▶ **Activity**: Start the output with the opening line of the listing below and continue, reproducing each line exactly, up to and including the line that contains "(** Reading a".

======== Material for this exercise

Definition tcKeyOrder : list string :=
  [ "TC_ACT_OK"; "TC_ACT_RECLASSIFY"; "TC_ACT_SHOT"; "TC_ACT_PIPE";
    "TC_ACT_STOLEN"; "TC_ACT_QUEUED"; "TC_ACT_REPEAT"; "TC_ACT_REDIRECT";
    "TC_ACT_TRAP" ].

(** Reading a Go map: a missing key gives the zero value. *)
Definition map_get (m : gmap string Z) (k : string) : Z := default 0 (m !! k).

(** ** The rate engine: [lookupAndPrintStats] *)

(** The kernel counter table as one tick sees it: [Lookup] of a [uint32] key
    gives the [uint64] count or an error. *)
Definition Map : Type := Z -> result Z.

(** What one call writes: standard output and the logger. *)
Inductive Output : Type :=
| Println (s : string)
    (* fmt.Println / fmt.Print / fmt.Printf of a fixed text *)
| PrintStat (action : string) (value : Z) (rate : float64)
    (* fmt.Printf("%s: %d (Rate: %.2f/s)\n", action, value, rate) *)
| LogLookupError (action : string) (err : string).
    (* log.Printf("Error looking up %s: %v", action, err) *)

Definition newline : Ascii.ascii := Ascii.ascii_of_nat 10.
Definition header : string := String newline "TC Actions:".

(** One iteration of [for _, action := range tcKeyOrder]. *)
Definition sampleAction (ebpfMap : Map) (deltaTime : float64)
    (acc : list Output * gmap string Z) (action : string)
    : list Output * gmap string Z :=
  let key := map_get tcKeys action in
  match ebpfMap key with
  | Err e => (acc.1 ++ [LogLookupError action e], acc.2)
  | Ok value =>
      let prev := map_get acc.2 action in
      let prevValues := <[action := value]> acc.2 in
      let rate := F64.div (F64.of_Z (wrap_uint64 (value - prev))) deltaTime in
      (acc.1 ++ [PrintStat action value rate], prevValues)
  end.

Definition sampleLoop (ebpfMap : Map) (deltaTime : float64)
    (actions : list string) (acc : list Output * gmap string Z)
    : list Output * gmap string Z :=
  fold_left (sampleAction ebpfMap deltaTime) actions acc.

(** The state the caller owns: [prevValues] and [*prevTime]. *)
Record RateState : Type := mkRateState {
  prevValues : gmap string Z;
  prevTime : time.Time
}.
(** The interpolations of the template of [getWebviewContent]. *)
Inductive Fragment : Type :=
| Lit (text : string)
| BgColor                             (* ${bgColor} *)
| TextColor                           (* ${textColor} *)
| LineNumColor                        (* ${lineNumColor} *)
| IsDark (dark light : string)        (* ${isDark ? dark : light} *)
| Shadow (css : string)               (* ${shadow ? css : ''} *)
| WindowHeader                        (* ${windowControls ? ... : ''} *)
| Gutter                              (* ${showLineNumbers ? ... : ''} *)
| CodeHtml                            (* ${codeHtml} *)
| DownloadName.            (* ${fileName.replace(/\.[^/.]+$/, '')} *)

Definition documentTemplate : list Fragment :=
  [ Lit (q "<!DOCTYPE html>
<html>
<head>
  <meta charset=`UTF-8`>
  <meta name=`viewport` content=`width=device-width, initial-scale=1.0`>
  <script src=`https://cdnjs.cloudflare.com/ajax/libs/html2canvas/1.4.1/html2canvas.min.js`></script>
  <style>
    * {
      margin: 0;
      padding: 0;
      box-sizing: border-box;
    }

    body {
      padding: 40px;
      background: #0d1117;
      font-family: -apple-system, BlinkMacSystemFont, 'Segoe UI', Roboto, sans-serif;
      min-height: 100vh;
    }

    .toolbar {
      display: flex;
      gap: 12px;
      margin-bottom: 24px;
    }

    .btn {
      padding: 10px 20px;
      border: none;
      border-radius: 6px;
      cursor: pointer;
      font-size: 14px;
      font-weight: 500;
      transition: all 0.2s;
    }

    .btn-primary {
      background: #238636;
      color: white;
    }

    .btn-primary:hover {
      background: #2ea043;
    }

    .btn-secondary {
      background: #21262d;
      color: #c9d1d9;
      border: 1px solid #30363d;
    }

    .btn-secondary:hover {
      background: #30363d;
    }

    .preview-container {
      display: inline-block;
    }

    .code-container {
      display: inline-block;
      background: ");
    BgColor;
    Lit (q ";
      border-radius: 12px;
      overflow: hidden;
      ");
    Shadow "box-shadow: 0 20px 68px rgba(0,0,0,0.55);";
    Lit (q "
    }

    .window-header {
      padding: 12px 16px;
      background: ");
    IsDark "#2d2d2d" "#e8e8e8";
    Lit (q ";
      display: flex;
      align-items: center;
      gap: 8px;
    }

    .window-dot {
      width: 12px;
      height: 12px;
      border-radius: 50%;
    }

    .dot-red { background: #ff5f56; }
    .dot-yellow { background: #ffbd2e; }
    .dot-green { background: #27c93f; }

    .window-title {
      margin-left: 12px;
      color: ");
    IsDark "#999" "#666";
    Lit (q ";
      font-size: 13px;
    }

    .code-wrapper {
      display: flex;
      padding: 20px;
      font-family: 'SF Mono', Monaco, 'Cascadia Code', Menlo, Consolas, 'Liberation Mono', monospace;
      font-size: 14px;
      line-height: 1.5;
    }

    .line-numbers {
      padding-right: 20px;
      text-align: right;
      color: ");
    LineNumColor;
    Lit (q ";
      user-select: none;
      border-right: 1px solid ");
    IsDark "#333" "#ddd";
    Lit (q ";
      margin-right: 20px;
    }

    .line-number {
      height: 21px;
    }

    .code-content {
      color: ");
    TextColor;
    Lit (q ";
      white-space: pre;
      overflow-x: auto;
    }

    .hint {
      margin-top: 20px;
      color: #8b949e;
      font-size: 12px;
    }
  </style>
</head>
<body>
  <div class=`toolbar`>
    <button class=`btn btn-primary` onclick=`saveImage()`>💾 Save as PNG</button>
    <button class=`btn btn-secondary` onclick=`copyImage()`>📋 Copy to Clipboard</button>
  </div>

  <div class=`preview-container`>
    <div class=`code-container` id=`capture`>
      ");
    WindowHeader;
    Lit (q "
      <div class=`code-wrapper`>
        ");
    Gutter;
    Lit (q "
        <div class=`code-content`>");
    CodeHtml;
    Lit (q "</div>
      </div>
    </div>
  </div>

  <p class=`hint`>Tip: Adjust settings in VS Code Settings → Extensions → CodeSnap</p>

  <script>
    const vscode = acquireVsCodeApi();

    async function captureElement() {
      const element = document.getElementById('capture');
      const canvas = await html2canvas(element, {
        backgroundColor: null,
        scale: 2,
      });
      return canvas;
    }

    async function saveImage() {
      const canvas = await captureElement();
      const link = document.createElement('a');
      link.download = '");
    DownloadName;
    Lit (q "-codesnap.png';
      link.href = canvas.toDataURL('image/png');
      link.click();
    }

    async function copyImage() {
      try {
        const canvas = await captureElement();
        canvas.toBlob(async (blob) => {
          if (blob) {
            await navigator.clipboard.write([
              new ClipboardItem({ 'image/png': blob })
            ]);
            vscode.postMessage({ command: 'copy' });
          }
        });
      } catch (err) {
        console.error('Failed to copy:', err);
      }
    }
  </script>
</body>
</html>") ].
(** * A shallow embedding of the broken-link web crawler (src/index.js)

    The crawler is one sequential control loop: a FIFO queue of pending
    links ([synLinks]), the array of already explored URLs
    ([exploredUrls]), a processed-link counter ([count]) and a report.
    Everything the loop asks of the outside (the browser, the screenshot
    sink, the report object) is answered by a [World] of oracle functions,
    so that every statement below holds for every behaviour of these
    collaborators.

    Conventions.
    - JavaScript strings are Rocq [string]s (8-bit characters stand for the
      UTF-16 code units; [trim] strips the ASCII white space).
    - Counters and the two configured thresholds are [nat]; the timeout is
      a number of milliseconds in [Z]; an HTTP status is a [StatusVal]
      (either [undefined] or an integer).
    - A thrown value is represented by its rendering as a string (what
      [error.toString()] and ['' + error] produce).
    - The options object handed to [page.goto] is a finite map from property
      names to values. *)

From Stdlib Require Import ZArith Ascii.
From stdpp Require Import gmap strings list fin_maps pretty.

Local Open Scope Z_scope.
Local Open Scope nat_scope.
Local Open Scope stdpp_scope.

(** ** JavaScript string and array primitives used by the source *)

Module Js.

(** [s.startsWith(p)] *)
Definition startsWith (s p : string) : bool := String.prefix p s.

(** [s.includes(sub)]: [sub] occurs somewhere in [s]. *)
Fixpoint includes (s sub : string) : bool :=
  String.prefix sub s ||
  match s with
  | EmptyString => false
  | String _ s' => includes s' sub
  end.

Fixpoint trimStart (s : string) : string :=
  match s with
  | String c s' => if Ascii.is_space c then trimStart s' else s
  | EmptyString => EmptyString
  end.

(** [s.trim()] *)
Definition trim (s : string) : string :=
  String.rev (trimStart (String.rev (trimStart s))).

(** [arr.includes(x)] on an array of strings. *)
Definition arrayIncludes (arr : list string) (x : string) : bool :=
  bool_decide (x ∈ arr).

(** Truthiness of a string: only the empty string is falsy. *)
Definition truthyStr (s : string) : bool := negb (String.eqb s "").

(** A value that may be [null]/[undefined], as rendered by [+] on
    strings. *)
Definition showNullable (o : option string) : string :=
  match o with Some s => s | None => "null" end.

End Js.

(** ** Configuration: the constants at the head of src/index.js *)

Inductive WaitCondition := networkidle0 | networkidle2 | domcontentloaded.

Definition waitConditionName (c : WaitCondition) : string :=
  match c with
  | networkidle0 => "networkidle0"
  | networkidle2 => "networkidle2"
  | domcontentloaded => "domcontentloaded"
  end.

Record Config := {
  URL_LIST : list string;
  MUST_INCLUDE_DOMAIN : bool;
  DOMAIN : string;
  MAX_NUM_LINKS_TO_FOLLOW : nat;
  NUM_LINKS_TO_RELAUNCH_BROWSER : nat;
  TIMEOUT : Z;
  NETWORK_WAIT_CONDITION : WaitCondition;
  CAPTURE_SOURCE_PAGE_SCREENSHOT : bool;
  CAPTURE_DESTINATION_PAGE_SCREENSHOT_ON_SUCCESS : bool;
  CAPTURE_DESTINATION_PAGE_SCREENSHOT_ON_FAILURE : bool;
  ANNOTATION_BORDER_COLOR : string
}.

(** The values written in the source file. *)
Definition sourceConfig : Config := {|
  URL_LIST := ["https://www.mydomain.com/"];
  MUST_INCLUDE_DOMAIN := true;
  DOMAIN := "mydomain.com";
  MAX_NUM_LINKS_TO_FOLLOW := 750;
  NUM_LINKS_TO_RELAUNCH_BROWSER := 5;
  TIMEOUT := 15000%Z;
  NETWORK_WAIT_CONDITION := domcontentloaded;
  CAPTURE_SOURCE_PAGE_SCREENSHOT := false;
  CAPTURE_DESTINATION_PAGE_SCREENSHOT_ON_SUCCESS := false;
  CAPTURE_DESTINATION_PAGE_SCREENSHOT_ON_FAILURE := false;
  ANNOTATION_BORDER_COLOR := "3px solid #e67e22"
|}.

(** ** Links and the report *)

(** The status carried by a response: [response.status()]. *)
Inductive StatusVal :=
| SUndefined
| SNum (z : Z).

Definition statusTruthy (s : StatusVal) : bool :=
  match s with
  | SUndefined => false
  | SNum z => negb (z =? 0)%Z
  end.

(** [status < 400]; [undefined < 400] is [false] (NaN comparison). *)
Definition statusBelow400 (s : StatusVal) : bool :=
  match s with
  | SUndefined => false
  | SNum z => (z <? 400)%Z
  end.

(** The rendering of a status inside a string concatenation. *)
Definition showStatus (s : StatusVal) : string :=
  match s with
  | SUndefined => "undefined"
  | SNum z => pretty z
  end.

(** Modelled from the spec: the [SyntheticsLink] class of the Synthetics
    runtime, which is required by the source but is not part of the
    repository.  A link is a record of the fields of the data model (url,
    parentUrl, anchorText, statusCode, statusText, failureReason,
    screenshots); each [withX] builder sets field [X] and leaves the others
    as they are; [addScreenshotResult] appends to the screenshots. An unset
    field is [None]; a screenshot result is [None] when it is [undefined]. *)
Record SyntheticsLink := {
  url : string;
  parentUrl : option string;
  text : option string;
  statusCode : option StatusVal;
  statusText : option string;
  failureReason : option string;
  screenshots : list (option string)
}.

Definition newSyntheticsLink (u : string) : SyntheticsLink :=
  {| url := u; parentUrl := None; text := None; statusCode := None;
     statusText := None; failureReason := None; screenshots := [] |}.

Definition getUrl (l : SyntheticsLink) : string := url l.

Definition withParentUrl (p : string) (l : SyntheticsLink) : SyntheticsLink :=
  {| url := url l; parentUrl := Some p; text := text l;
     statusCode := statusCode l; statusText := statusText l;
     failureReason := failureReason l; screenshots := screenshots l |}.

Definition withText (t : string) (l : SyntheticsLink) : SyntheticsLink :=
  {| url := url l; parentUrl := parentUrl l; text := Some t;
     statusCode := statusCode l; statusText := statusText l;
     failureReason := failureReason l; screenshots := screenshots l |}.

Definition withStatusCode (c : StatusVal) (l : SyntheticsLink) : SyntheticsLink :=
  {| url := url l; parentUrl := parentUrl l; text := text l;
     statusCode := Some c; statusText := statusText l;
     failureReason := failureReason l; screenshots := screenshots l |}.

Definition withStatusText (t : string) (l : SyntheticsLink) : SyntheticsLink :=
  {| url := url l; parentUrl := parentUrl l; text := text l;
     statusCode := statusCode l; statusText := Some t;
     failureReason := failureReason l; screenshots := screenshots l |}.

Definition withFailureReason (r : string) (l : SyntheticsLink) : SyntheticsLink :=
  {| url := url l; parentUrl := parentUrl l; text := text l;
     statusCode := statusCode l; statusText := statusText l;
     failureReason := Some r; screenshots := screenshots l |}.

Definition addScreenshotResult (r : option string) (l : SyntheticsLink)
  : SyntheticsLink :=
  {| url := url l; parentUrl := parentUrl l; text := text l;
     statusCode := statusCode l; statusText := statusText l;
     failureReason := failureReason l; screenshots := screenshots l ++ [r] |}.

(** Modelled from the spec: the [BrokenLinkCheckerReport] class of the
    Synthetics runtime, not part of the repository.  The report is the
    append-only sequence of recorded links; the number of links checked is
    its length, and the number of broken links is the number of entries with
    a non-empty failureReason. *)
Record BrokenLinkCheckerReport := { entries : list SyntheticsLink }.

Definition newReport : BrokenLinkCheckerReport := {| entries := [] |}.

Definition addLink (l : SyntheticsLink) (r : BrokenLinkCheckerReport)
  : BrokenLinkCheckerReport :=
  {| entries := entries r ++ [l] |}.

Definition hasFailureReason (l : SyntheticsLink) : bool :=
  match failureReason l with
  | Some s => Js.truthyStr s
  | None => false
  end.

Definition getTotalLinksChecked (r : BrokenLinkCheckerReport) : nat :=
  length (entries r).

Definition getTotalBrokenLinks (r : BrokenLinkCheckerReport) : nat :=
  length (filter (λ l, hasFailureReason l = true) (entries r)).

(** ** Thrown values

    A computation either returns or throws; a thrown value is kept as its
    string rendering. *)

Inductive Exc (A : Type) :=
| Ok (a : A)
| Throw (e : string).
Arguments Ok {A} a.
Arguments Throw {A} e.

Definition bindExc {A B} (m : Exc A) (k : A → Exc B) : Exc B :=
  match m with
  | Ok a => k a
  | Throw e => Throw e
  end.

Notation "x <-! m ;; k" := (bindExc m (λ x, k))
  (at level 100, m at next level, right associativity).

(** [try { return m } catch (error) { }]: the value, or [undefined]. *)
Definition swallow {A} (m : Exc A) : option A :=
  match m with
  | Ok a => Some a
  | Throw _ => None
  end.

(** ** The request-interception handler (lines 234-241) *)

Record Request := { resourceType : string; requestUrl : string }.

Inductive RequestAction := RequestContinue | RequestAbort.

Definition onRequest (cfg : Config) (request : Request) : RequestAction :=
  if String.eqb (resourceType request) "document" then
    if MUST_INCLUDE_DOMAIN cfg && Js.includes (requestUrl request) (DOMAIN cfg)
    then RequestContinue
    else RequestContinue
  else RequestAbort.

(** ** The options object of a navigation (lines 184 and 243-246)

    [{ waitUntil: ['load', NETWORK_WAIT_CONDITION], TIMEOUT }] is an object
    with the two properties [waitUntil] and [TIMEOUT] (shorthand property:
    the name of the property is the name of the variable). *)

Inductive OptVal :=
| OStrings (l : list string)
| ONum (z : Z).

Definition navigationOptions (cfg : Config) : gmap string OptVal :=
  {[ "waitUntil" := OStrings ["load"; waitConditionName (NETWORK_WAIT_CONDITION cfg)];
     "TIMEOUT" := ONum (TIMEOUT cfg) ]}.

(** ** Reset or relaunch (lines 218-224) *)

Inductive SessionAction :=
| Relaunch      (* synthetics.close(); synthetics.launch(); getPage() *)
| ResetPage     (* resetPage(page) *)
| UseAsIs.      (* neither *)

Global Instance SessionAction_eq_dec : EqDecision SessionAction.
Proof. solve_decision. Defined.

(** [count % n == 0]; the remainder by zero is NaN, which is not [== 0]. *)
Definition remIsZero (count n : nat) : bool :=
  match n with
  | 0 => false
  | S _ => count mod n =? 0
  end.

Definition sessionAction (cfg : Config) (count : nat) : SessionAction :=
  if remIsZero count (NUM_LINKS_TO_RELAUNCH_BROWSER cfg)
     && negb (count =? MAX_NUM_LINKS_TO_FOLLOW cfg)
  then Relaunch
  else if negb (count =? 1) then ResetPage
  else UseAsIs.

(** ** getFileName (lines 165-174) *)

Module FileName.

(** [pathname.replace(/\/$/, '')] *)
Definition stripTrailingSlash (s : string) : string :=
  match String.rev s with
  | String "/"%char r => String.rev r
  | _ => s
  end.

(** [pathname.split('/').pop()]: what follows the last slash. *)
Fixpoint lastSegmentFrom (cur s : string) : string :=
  match s with
  | EmptyString => cur
  | String c s' =>
      if Ascii.eqb c "/" then lastSegmentFrom "" s'
      else lastSegmentFrom (cur +:+ String c "") s'
  end.

Definition lastSegment (s : string) : string := lastSegmentFrom "" s.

================

▶ **Finished task**:
Definition tcKeyOrder : list string :=
  [ "TC_ACT_OK"; "TC_ACT_RECLASSIFY"; "TC_ACT_SHOT"; "TC_ACT_PIPE";
    "TC_ACT_STOLEN"; "TC_ACT_QUEUED"; "TC_ACT_REPEAT"; "TC_ACT_REDIRECT";
    "TC_ACT_TRAP" ].

(** Reading a Go map: a missing key gives the zero value. *)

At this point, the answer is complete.